By: Date: 20 Februari 2020 Categories: hipertensi,mengatasi hipertensi,Risiko Alami Hipertensi


Suara.com – Hipertensi di Dunia 9,4 Juta Kasus per Tahun, Lebih Gawat dari Covid-19?

Di balik virus corona atau Covid-19 yang sedang menjadi momok di seluruh dunia, masih ada beberapa penyakit yang jumlahnya lebih banyak dan bahkan terus meningkat tiap tahunnya, salah satunya adalah hipertensi.

Dipaparkan oleh Ketua Perhimpunan Dokter Hipertensi, dr Tunggul D Situmorang, SpPD-KGH, FINASIM, tiap tahunnya di seluruh dunia tercatat ada hampir 9,5 juta kasus hipertensi.

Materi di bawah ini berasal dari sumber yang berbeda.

(** The members of [Graphics] that the modelled functions touch, the two
    statics they read ([gammaCorrect], [Shader::current]), the recorded
    calls, and [heapNext], the address the next created texture gets. *)
Record Graphics : Type := mkGraphics {
  width : Z;
  height : Z;
  pixelWidth : Z;
  pixelHeight : Z;
  states : list DisplayState;
  transformStack : list Matrix4;
  pixelScaleStack : list float;
  stackTypeStack : list StackType;
  batchedDrawState : BatchedDrawState;
  deviceProjectionMatrix : Matrix4;
  renderTargetSwitchCount : Z;
  drawCallsBatched : Z;
  capabilities : Capabilities;
  temporaryTextures : list TemporaryTexture;
  gammaCorrect : bool;
  Shader_current : option AttachedShader;
  calls : list ExternalCall;
  heapNext : positive
}.
Definition set_width (v : Z) (g : Graphics) : Graphics :=
  {| width := v; height := height g; pixelWidth := pixelWidth g; pixelHeight := pixelHeight g;
     states := states g; transformStack := transformStack g;
     pixelScaleStack := pixelScaleStack g; stackTypeStack := stackTypeStack g;
     batchedDrawState := batchedDrawState g; deviceProjectionMatrix := deviceProjectionMatrix g;
     renderTargetSwitchCount := renderTargetSwitchCount g;
     drawCallsBatched := drawCallsBatched g; capabilities := capabilities g;
     temporaryTextures := temporaryTextures g; gammaCorrect := gammaCorrect g;
     Shader_current := Shader_current g; calls := calls g; heapNext := heapNext g |}.
Definition set_height (v : Z) (g : Graphics) : Graphics :=
  {| width := width g; height := v; pixelWidth := pixelWidth g; pixelHeight := pixelHeight g;
     states := states g; transformStack := transformStack g;
     pixelScaleStack := pixelScaleStack g; stackTypeStack := stackTypeStack g;
     batchedDrawState := batchedDrawState g; deviceProjectionMatrix := deviceProjectionMatrix g;
     renderTargetSwitchCount := renderTargetSwitchCount g;
     drawCallsBatched := drawCallsBatched g; capabilities := capabilities g;
     temporaryTextures := temporaryTextures g; gammaCorrect := gammaCorrect g;
     Shader_current := Shader_current g; calls := calls g; heapNext := heapNext g |}.
Definition set_pixelWidth (v : Z) (g : Graphics) : Graphics :=
  {| width := width g; height := height g; pixelWidth := v; pixelHeight := pixelHeight g;
     states := states g; transformStack := transformStack g;
     pixelScaleStack := pixelScaleStack g; stackTypeStack := stackTypeStack g;
     batchedDrawState := batchedDrawState g; deviceProjectionMatrix := deviceProjectionMatrix g;
     renderTargetSwitchCount := renderTargetSwitchCount g;
     drawCallsBatched := drawCallsBatched g; capabilities := capabilities g;
     temporaryTextures := temporaryTextures g; gammaCorrect := gammaCorrect g;
     Shader_current := Shader_current g; calls := calls g; heapNext := heapNext g |}.
Definition set_pixelHeight (v : Z) (g : Graphics) : Graphics :=
  {| width := width g; height := height g; pixelWidth := pixelWidth g; pixelHeight := v;
     states := states g; transformStack := transformStack g;
     pixelScaleStack := pixelScaleStack g; stackTypeStack := stackTypeStack g;
     batchedDrawState := batchedDrawState g; deviceProjectionMatrix := deviceProjectionMatrix g;
     renderTargetSwitchCount := renderTargetSwitchCount g;
     drawCallsBatched := drawCallsBatched g; capabilities := capabilities g;
     temporaryTextures := temporaryTextures g; gammaCorrect := gammaCorrect g;
     Shader_current := Shader_current g; calls := calls g; heapNext := heapNext g |}.
Definition set_states (v : list DisplayState) (g : Graphics) : Graphics :=
  {| width := width g; height := height g; pixelWidth := pixelWidth g;
     pixelHeight := pixelHeight g; states := v; transformStack := transformStack g;
     pixelScaleStack := pixelScaleStack g; stackTypeStack := stackTypeStack g;
     batchedDrawState := batchedDrawState g; deviceProjectionMatrix := deviceProjectionMatrix g;
     renderTargetSwitchCount := renderTargetSwitchCount g;
     drawCallsBatched := drawCallsBatched g; capabilities := capabilities g;
     temporaryTextures := temporaryTextures g; gammaCorrect := gammaCorrect g;
     Shader_current := Shader_current g; calls := calls g; heapNext := heapNext g |}.
Definition set_transformStack (v : list Matrix4) (g : Graphics) : Graphics :=
  {| width := width g; height := height g; pixelWidth := pixelWidth g;
     pixelHeight := pixelHeight g; states := states g; transformStack := v;
     pixelScaleStack := pixelScaleStack g; stackTypeStack := stackTypeStack g;
     batchedDrawState := batchedDrawState g; deviceProjectionMatrix := deviceProjectionMatrix g;
     renderTargetSwitchCount := renderTargetSwitchCount g;
     drawCallsBatched := drawCallsBatched g; capabilities := capabilities g;
     temporaryTextures := temporaryTextures g; gammaCorrect := gammaCorrect g;
     Shader_current := Shader_current g; calls := calls g; heapNext := heapNext g |}.
Definition set_pixelScaleStack (v : list float) (g : Graphics) : Graphics :=
  {| width := width g; height := height g; pixelWidth := pixelWidth g;
     pixelHeight := pixelHeight g; states := states g; transformStack := transformStack g;
     pixelScaleStack := v; stackTypeStack := stackTypeStack g;
     batchedDrawState := batchedDrawState g; deviceProjectionMatrix := deviceProjectionMatrix g;
     renderTargetSwitchCount := renderTargetSwitchCount g;
     drawCallsBatched := drawCallsBatched g; capabilities := capabilities g;
     temporaryTextures := temporaryTextures g; gammaCorrect := gammaCorrect g;
     Shader_current := Shader_current g; calls := calls g; heapNext := heapNext g |}.
Definition set_stackTypeStack (v : list StackType) (g : Graphics) : Graphics :=
  {| width := width g; height := height g; pixelWidth := pixelWidth g;
     pixelHeight := pixelHeight g; states := states g; transformStack := transformStack g;
     pixelScaleStack := pixelScaleStack g; stackTypeStack := v;
     batchedDrawState := batchedDrawState g; deviceProjectionMatrix := deviceProjectionMatrix g;
     renderTargetSwitchCount := renderTargetSwitchCount g;
     drawCallsBatched := drawCallsBatched g; capabilities := capabilities g;
     temporaryTextures := temporaryTextures g; gammaCorrect := gammaCorrect g;
     Shader_current := Shader_current g; calls := calls g; heapNext := heapNext g |}.
Definition set_batchedDrawState (v : BatchedDrawState) (g : Graphics) : Graphics :=
  {| width := width g; height := height g; pixelWidth := pixelWidth g;
     pixelHeight := pixelHeight g; states := states g; transformStack := transformStack g;
     pixelScaleStack := pixelScaleStack g; stackTypeStack := stackTypeStack g;
     batchedDrawState := v; deviceProjectionMatrix := deviceProjectionMatrix g;
     renderTargetSwitchCount := renderTargetSwitchCount g;
     drawCallsBatched := drawCallsBatched g; capabilities := capabilities g;
     temporaryTextures := temporaryTextures g; gammaCorrect := gammaCorrect g;
     Shader_current := Shader_current g; calls := calls g; heapNext := heapNext g |}.
Definition set_deviceProjectionMatrix (v : Matrix4) (g : Graphics) : Graphics :=
  {| width := width g; height := height g; pixelWidth := pixelWidth g;
     pixelHeight := pixelHeight g; states := states g; transformStack := transformStack g;
     pixelScaleStack := pixelScaleStack g; stackTypeStack := stackTypeStack g;
     batchedDrawState := batchedDrawState g; deviceProjectionMatrix := v;
     renderTargetSwitchCount := renderTargetSwitchCount g;
     drawCallsBatched := drawCallsBatched g; capabilities := capabilities g;
     temporaryTextures := temporaryTextures g; gammaCorrect := gammaCorrect g;
     Shader_current := Shader_current g; calls := calls g; heapNext := heapNext g |}.
Definition set_renderTargetSwitchCount (v : Z) (g : Graphics) : Graphics :=
  {| width := width g; height := height g; pixelWidth := pixelWidth g;
     pixelHeight := pixelHeight g; states := states g; transformStack := transformStack g;
     pixelScaleStack := pixelScaleStack g; stackTypeStack := stackTypeStack g;
     batchedDrawState := batchedDrawState g; deviceProjectionMatrix := deviceProjectionMatrix g;
     renderTargetSwitchCount := v; drawCallsBatched := drawCallsBatched g;
     capabilities := capabilities g; temporaryTextures := temporaryTextures g;
     gammaCorrect := gammaCorrect g; Shader_current := Shader_current g; calls := calls g;
     heapNext := heapNext g |}.
Definition set_drawCallsBatched (v : Z) (g : Graphics) : Graphics :=
  {| width := width g; height := height g; pixelWidth := pixelWidth g;
     pixelHeight := pixelHeight g; states := states g; transformStack := transformStack g;
     pixelScaleStack := pixelScaleStack g; stackTypeStack := stackTypeStack g;
     batchedDrawState := batchedDrawState g; deviceProjectionMatrix := deviceProjectionMatrix g;
     renderTargetSwitchCount := renderTargetSwitchCount g; drawCallsBatched := v;
     capabilities := capabilities g; temporaryTextures := temporaryTextures g;
     gammaCorrect := gammaCorrect g; Shader_current := Shader_current g; calls := calls g;
     heapNext := heapNext g |}.
Definition set_capabilities (v : Capabilities) (g : Graphics) : Graphics :=
  {| width := width g; height := height g; pixelWidth := pixelWidth g;
     pixelHeight := pixelHeight g; states := states g; transformStack := transformStack g;
     pixelScaleStack := pixelScaleStack g; stackTypeStack := stackTypeStack g;
     batchedDrawState := batchedDrawState g; deviceProjectionMatrix := deviceProjectionMatrix g;
     renderTargetSwitchCount := renderTargetSwitchCount g;
     drawCallsBatched := drawCallsBatched g; capabilities := v;
     temporaryTextures := temporaryTextures g; gammaCorrect := gammaCorrect g;
     Shader_current := Shader_current g; calls := calls g; heapNext := heapNext g |}.
Definition set_temporaryTextures (v : list TemporaryTexture) (g : Graphics) : Graphics :=
  {| width := width g; height := height g; pixelWidth := pixelWidth g;
     pixelHeight := pixelHeight g; states := states g; transformStack := transformStack g;
     pixelScaleStack := pixelScaleStack g; stackTypeStack := stackTypeStack g;
     batchedDrawState := batchedDrawState g; deviceProjectionMatrix := deviceProjectionMatrix g;
     renderTargetSwitchCount := renderTargetSwitchCount g;
     drawCallsBatched := drawCallsBatched g; capabilities := capabilities g;
     temporaryTextures := v; gammaCorrect := gammaCorrect g; Shader_current := Shader_current g;
     calls := calls g; heapNext := heapNext g |}.
Definition set_gammaCorrect (v : bool) (g : Graphics) : Graphics :=
  {| width := width g; height := height g; pixelWidth := pixelWidth g;
     pixelHeight := pixelHeight g; states := states g; transformStack := transformStack g;
     pixelScaleStack := pixelScaleStack g; stackTypeStack := stackTypeStack g;
     batchedDrawState := batchedDrawState g; deviceProjectionMatrix := deviceProjectionMatrix g;
     renderTargetSwitchCount := renderTargetSwitchCount g;
     drawCallsBatched := drawCallsBatched g; capabilities := capabilities g;
     temporaryTextures := temporaryTextures g; gammaCorrect := v;
     Shader_current := Shader_current g; calls := calls g; heapNext := heapNext g |}.
Definition set_Shader_current (v : option AttachedShader) (g : Graphics) : Graphics :=
  {| width := width g; height := height g; pixelWidth := pixelWidth g;
     pixelHeight := pixelHeight g; states := states g; transformStack := transformStack g;
     pixelScaleStack := pixelScaleStack g; stackTypeStack := stackTypeStack g;
     batchedDrawState := batchedDrawState g; deviceProjectionMatrix := deviceProjectionMatrix g;
     renderTargetSwitchCount := renderTargetSwitchCount g;
     drawCallsBatched := drawCallsBatched g; capabilities := capabilities g;
     temporaryTextures := temporaryTextures g; gammaCorrect := gammaCorrect g;
     Shader_current := v; calls := calls g; heapNext := heapNext g |}.
Definition set_calls (v : list ExternalCall) (g : Graphics) : Graphics :=
  {| width := width g; height := height g; pixelWidth := pixelWidth g;
     pixelHeight := pixelHeight g; states := states g; transformStack := transformStack g;
     pixelScaleStack := pixelScaleStack g; stackTypeStack := stackTypeStack g;
     batchedDrawState := batchedDrawState g; deviceProjectionMatrix := deviceProjectionMatrix g;
     renderTargetSwitchCount := renderTargetSwitchCount g;
     drawCallsBatched := drawCallsBatched g; capabilities := capabilities g;
     temporaryTextures := temporaryTextures g; gammaCorrect := gammaCorrect g;
     Shader_current := Shader_current g; calls := v; heapNext := heapNext g |}.
Definition set_heapNext (v : positive) (g : Graphics) : Graphics :=
  {| width := width g; height := height g; pixelWidth := pixelWidth g;
     pixelHeight := pixelHeight g; states := states g; transformStack := transformStack g;
     pixelScaleStack := pixelScaleStack g; stackTypeStack := stackTypeStack g;
     batchedDrawState := batchedDrawState g; deviceProjectionMatrix := deviceProjectionMatrix g;
     renderTargetSwitchCount := renderTargetSwitchCount g;
     drawCallsBatched := drawCallsBatched g; capabilities := capabilities g;
     temporaryTextures := temporaryTextures g; gammaCorrect := gammaCorrect g;
     Shader_current := Shader_current g; calls := calls g; heapNext := v |}.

Menurutnya, jumlah ini adalah bahaya yang begitu besar.

“Coba kita bayangkan, hipertensi hampir 9,5 juta per tahun (di seluruh dunia). Bahaya yang begitu besar yang kita anggap, bahkan kita tidak anggap mungkin. (Hipertensi) ini berjalan terus, meningkat terus,” kata dr Tunggul saat ditemui di Kantor Sekretariat InaSH, Jakarta Selatan, Kamis (20/2/2020).

Tanpa mengecilkan kasus virus corona, menurut dr Tunggul, nantinya wabah tersebut bisa hilang mungkin dalam dua atau tiga bulan lagi. Akan tetapi kematian dan kecatatan akibat hipertensi masih sangat mengerikan.

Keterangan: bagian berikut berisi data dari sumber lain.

(** Four bytes, most significant first. *)
Definition pack_be32 (v : Z) : list Byte.byte :=
  [ byte_of_Z (Z.shiftr v 24); byte_of_Z (Z.shiftr v 16);
    byte_of_Z (Z.shiftr v 8); byte_of_Z v ].

(** [struct.pack("!L", x)] for a float [x]. *)
Definition struct_pack_L (py : interpreter) (x : Q) : outcome (list Byte.byte) :=
  match py with
  | Python3 => Raises StructError
  | Python2 =>
      let v := float_trunc x in
      if bool_decide (0 ≤ v ∧ v < 2 ^ 32) then Returns (pack_be32 v)
      else Raises StructError
  end.

(** [struct.unpack('!L', data)[0]]: [data] must hold exactly four bytes. *)
Definition struct_unpack_L (data : list Byte.byte) : outcome Z :=
  match data with
  | [b0; b1; b2; b3] =>
      Returns (Z.lor (Z.shiftl (Z_of_byte b0) 24)
              (Z.lor (Z.shiftl (Z_of_byte b1) 16)
              (Z.lor (Z.shiftl (Z_of_byte b2) 8) (Z_of_byte b3))))
  | _ => Raises StructError
  end.

(** ** The continuation-point codec *)

Definition datetime_to_bytes (py : interpreter) (dt : datetime)
  : outcome (list Byte.byte) :=
  let time_float :=
    (inject_Z (mktime_timetuple dt) + (microsecond dt # 1000000))%Q in
  struct_pack_L py time_float.

Definition bytes_to_datetime (data : list Byte.byte) : outcome datetime :=
  obind (struct_unpack_L data) (λ time_float, Returns (fromtimestamp time_float)).

(** ** Data values and the Python values the manager handles *)

Definition NodeId : Type := nat.

(** [ua.DataValue] with the attributes it has in the library: a value, a
    source timestamp and a server timestamp. A timestamp is [None] unless
    it was set. There is no attribute [SourceTimeStamp]. *)
Record DataValue : Type := mkDataValue {
  Value : Z;
  SourceTimestamp : option datetime;
  ServerTimestamp : option datetime;
}.

#[global] Instance DataValue_eq_dec : EqDecision DataValue.
Proof. solve_decision. Defined.

(** What a storage backend may hand back to the manager. *)
#[warnings="-register-all"]
Inductive pyval : Type :=
| VNone
| VBool (b : bool)
| VInt (z : Z)
| VBytes (data : list Byte.byte)
| VDataValue (d : DataValue)
| VList (items : list pyval)
| VTuple (items : list pyval).

(** Truth value of [if v:]; an instance of a class that defines neither
    [__bool__] nor [__len__] is true. *)
Definition truthy (v : pyval) : bool :=
  match v with
  | VNone => false
  | VBool b => b
  | VInt z => negb (z =? 0)
  | VBytes data => negb (bool_decide (data = []))
  | VDataValue _ => true
  | VList items | VTuple items =>
      match items with [] => false | _ => true end
  end.

(** [a, b = v] *)
Definition unpack2 (v : pyval) : outcome (pyval * pyval) :=
  match v with
  | VList items | VTuple items =>
      match items with
      | [a; b] => Returns (a, b)
      | _ => Raises ValueError
      end
  | VBytes data =>
      match data with
      | [a; b] => Returns (VInt (Z_of_byte a), VInt (Z_of_byte b))
      | _ => Raises ValueError
      end
  | VNone | VBool _ | VInt _ | VDataValue _ => Raises TypeError
  end.

(** [v[-1]] *)
Definition index_last (v : pyval) : outcome pyval :=
  match v with
  | VList items | VTuple items =>
      match last items with
      | Some x => Returns x
      | None => Raises IndexError
      end
  | VBytes data =>
      match last data with
      | Some b => Returns (VInt (Z_of_byte b))
      | None => Raises IndexError
      end
  | VNone | VBool _ | VInt _ | VDataValue _ => Raises TypeError
  end.

(** [v.SourceTimeStamp]: none of the values has an attribute of this name
    (the one of a data value is [SourceTimestamp]). *)
Definition getattr_SourceTimeStamp (v : pyval) : outcome datetime :=
  Raises AttributeError.

(** ** The storage interface *)

(** [class HistoryStorageInterface]; [now] is the reading of the wall clock
    that [save_datavalue] takes. Events and event filters are opaque. *)
Class HistoryStorageInterface (S : Type) : Type := {
  new_node : NodeId → option timedelta → Z → M S unit;
  save_datavalue : NodeId → DataValue → datetime → M S unit;
  read_datavalues : NodeId → datetime → datetime → Z → M S pyval;
  new_event : Z → option timedelta → M S unit;
  save_event : Z → M S unit;
  read_events : datetime → datetime → Z → M S pyval;
}.

(** ** [HistoryDict]: the in-memory backend *)

Definition loc : Type := nat.

(** [_events] starts as a dictionary and [new_event] rebinds it to a list. *)
Inductive events_store : Type := EmptyDict | EmptyList.

(** The dictionaries of the backend. The values of [_datachanges] are list
    objects: [_datachanges] holds references, [objects] the lists. *)
Record HistoryDict : Type := mkHistoryDict {
  _datachanges : gmap NodeId loc;
  _datachanges_period : gmap NodeId (option timedelta * Z);
  _events : events_store;
  objects : gmap loc (list DataValue);
}.

Module HistoryDict.

Definition __init__ : HistoryDict :=
  {| _datachanges := ∅; _datachanges_period := ∅;
     _events := EmptyDict; objects := ∅ |}.

(** The list object behind [r] becomes [l]. *)
Definition store (r : loc) (l : list DataValue) (s : HistoryDict)
  : HistoryDict :=
  {| _datachanges := _datachanges s;
     _datachanges_period := _datachanges_period s;
     _events := _events s;
     objects := <[r := l]> (objects s) |}.

(** A new list object. *)
Definition alloc (l : list DataValue) : M HistoryDict loc := λ s,
  let r := fresh (dom (objects s)) in (Returns r, store r l s).

(** The list a reference points to. *)
Definition deref (r : loc) (s : HistoryDict) : list DataValue :=
  default [] (objects s !! r).

(** Run [m] on the list object behind [r], in place. *)
Definition on_list {A} (r : loc) (m : M (list DataValue) A)
  : M HistoryDict A := λ s,
  let '(o, l') := m (deref r s) in (o, store r l' s).

(** [d[k]] *)
Definition getitem {V} (d : gmap NodeId V) (k : NodeId) : outcome V :=
  match d !! k with
  | Some v => Returns v
  | None => Raises KeyError
  end.

(** [data.append(x)] *)
Definition append (x : DataValue) : M (list DataValue) unit :=
  λ l, (Returns tt, l ++ [x]).

(** [len(data)] *)
Definition len : M (list DataValue) Z :=
  λ l, (Returns (Z.of_nat (length l)), l).

(** The list [l[i:]] *)
Definition slice (i : Z) (l : list DataValue) : list DataValue :=
  let n := Z.of_nat (length l) in
  let start := if i <? 0 then Z.max 0 (n + i) else Z.min i n in
  drop (Z.to_nat start) l.

(** [data[i:]] *)
Definition slice_from (i : Z) : M (list DataValue) (list DataValue) :=
  λ l, (Returns (slice i l), l).

(** [while now - data[0].ServerTimestamp > period: data.pop(0)]; the
    subtraction raises on a record without server timestamp. *)
Fixpoint evict (now : datetime) (period : timedelta)
  (data : list DataValue) : outcome unit * list DataValue :=
  match data with
  | [] => (Raises IndexError, [])
  | d :: rest =>
      match ServerTimestamp d with
      | None => (Raises TypeError, data)
      | Some t =>
          if now - t >? period
          then evict now period rest
          else (Returns tt, data)
      end
  end.

(** [[dv for dv in data if start <= dv.ServerTimestamp <= end]]; the
    comparison raises on a record without server timestamp. *)
Fixpoint select (start end_ : datetime) (data : list DataValue)
  : outcome (list DataValue) :=
  match data with
  | [] => Returns []
  | dv :: rest =>
      match ServerTimestamp dv with
      | None => Raises TypeError
      | Some t =>
          obind (select start end_ rest) (λ l,
            Returns (if bool_decide (start ≤ t ∧ t ≤ end_) then dv :: l else l))
      end
  end.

Hipertensi kerap menjadi penyakit yang tidak terdeteksi. Bahkan 90 persen hipertensi atau disebut hipertensi primer tidak diketahui apa penyebabnya, dan 10 persen sisanya merupakan bawaan dari penyakit yang diidap.

Penyakit tekanan darah tinggi ini juga berpotensi besar merusak organ-organ (atau yang selanjutnya disebut target organ). Yakni semua organ yang mempunyai pembuluh darah, baik pembuluh darah yang kecil sampai yang besar.

Di Indonesia, prevalensi hipertensi meningkat dari tahun 2013 ke 2018, dilihat dari survei Riset Kesehatan Dasar (Riskesdas). Riskesdas 2013 menunjukkan hipertensi memiliki prevalensi 25,8 persen, angka ini naik tajam di Riskesdas 2018, yakni 34,1 persen.

“Jadi artinya sudah banyak kita buat penyuluhan, segala macem, dia meningkat. Dia harusnya yang paling ditakuti, tapi sebenarnya bisa dicegah atau dihindari,” pungkas dr Tunggul.